• Problem to work on: Please copy each line of the data that includes the string "nchain".

※ ※ ※

(** The list [1; 0] scored as [propose] does, with [length4bound = 0], and
    as [train] does. *)
Definition scored_state : globals := Toy.ready (Toy.replay []).

Definition score_10 : res (double * double * globals) :=
  Eval vm_compute in
    compute_log_posterior (Toy.ruleset [1; 0]) Toy.rules Toy.nrules Toy.labels
      Toy.params 0 0 scored_state.

Definition score_10_train : res (double * double * globals) :=
  Eval vm_compute in
    compute_log_posterior (Toy.ruleset [1; 0]) Toy.rules Toy.nrules Toy.labels
      Toy.params 1 (-1) scored_state.

(** From the list [3; 0] the draw 1714975599 selects a delete, of rule 3:
    the list [0] has a higher log posterior. *)
Definition improve_state : globals := Toy.ready (Toy.replay [1714975599; 7; 1000]).

Definition improve_eval : res (evaluated_t * globals) :=
  Eval vm_compute in
    propose_eval 10 (Toy.ruleset [3; 0]) Toy.rules Toy.labels Toy.nrules
      Toy.params improve_state.

Definition improve_run : res (proposed_t * globals) :=
  Eval vm_compute in
    propose 10 (Toy.ruleset [3; 0]) Toy.rules Toy.labels Toy.nrules
      (log_post_rs Runs.start) (log_post_rs Runs.start) 0 ExtraJumpProb
      Toy.params mcmc_accepts improve_state.

(** A chain of three iterations. *)
Definition chain_state : globals := Toy.ready (Toy.replay Toy.sample_draws).

Definition chain_run : res (ruleset_t * globals) :=
  Eval vm_compute in
    run_mcmc 10 3 1 Toy.nsamples Toy.nrules Toy.rules Toy.labels Toy.params
      d_m1e9 chain_state.

(** [theta] of the list [1; 0]. *)
Definition theta_10 : res (list double) :=
  Eval vm_compute in get_theta (Toy.ruleset [1; 0]) Toy.rules Toy.labels Toy.params.

(** [train] with [nchain = 0]. *)
Definition no_chain_params : params_t :=
  {| lambda := d1; eta := d1; threshold := d0_5; alpha := (d1, d1);
     iters := 2; init_size := 2; nchain := 0 |}.

Definition no_chain_run : res (pred_model_t * globals) :=
  Eval vm_compute in train 20 Toy.data 0 0 no_chain_params Runs.train_state.

(** With the degenerate [eta], a first chain that draws the list [2; 0]. *)
Definition nan_first_state : globals := Degenerate.ready (Toy.replay [2]).

Definition nan_first_chain : res (ruleset_t * globals) :=
  Eval vm_compute in
    run_mcmc 5 0 1 Toy.nsamples Degenerate.nrules Degenerate.rules Toy.labels
      Degenerate.params d_m1e9 nan_first_state.

(** The score [train] computes for that list. *)
Definition nan_first_score : res (double * double * globals) :=
  Eval vm_compute in
    match nan_first_chain with
    | Ret (rs, g) =>
        compute_log_posterior rs Degenerate.rules Degenerate.nrules Toy.labels
          Degenerate.params 1 (-1) g
    | Fail e => Fail e
    end.

(** A chain started from [v_star], the log posterior of the list [1; 0]:
    the draws 3, 2 and 1 make the lists [3; 0], [2; 0] and [1; 0]. *)
Definition restart_state : globals := Toy.ready (Toy.replay [3; 2; 1]).

Definition restart_turn (k : nat) : res (option ruleset_t * double * double * globals) :=
  init_turns k 1 Toy.nsamples Toy.nrules Toy.rules Toy.labels Toy.params
    (None, d0, d_m1e10) (set_moves 0 0 0 restart_state).

Definition restart_below (k : nat) : bool :=
  match restart_turn k with
  | Ret ((_, _, p), _) => dlt p Runs.best_post
  | Fail _ => false
  end.

Definition restart_third : res (option ruleset_t * double * double * globals) :=
  Eval vm_compute in restart_turn 3.






(** The lists of the rule library of the specification that are
    consistent: [n_rules] is the number of entries. *)
Definition counted (rs : ruleset_t) : Prop :=
  n_rules rs = Z.of_nat (length (rs_rules rs)).

End MoreRuns.

(** ** A run of [train] that does not return *)

(** A generator state whose draws are the given ones, then those of [f]. *)
Definition replay_then (l : list Z) (f : nat -> Z) : rng_state :=
  {| draws := fun k => nth k l (f (k - length l)%nat); cursor := 0 |}.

※ ※ ※

• Task output:
(** [train] with [nchain = 0]. *)
     iters := 2; init_size := 2; nchain := 0 |}.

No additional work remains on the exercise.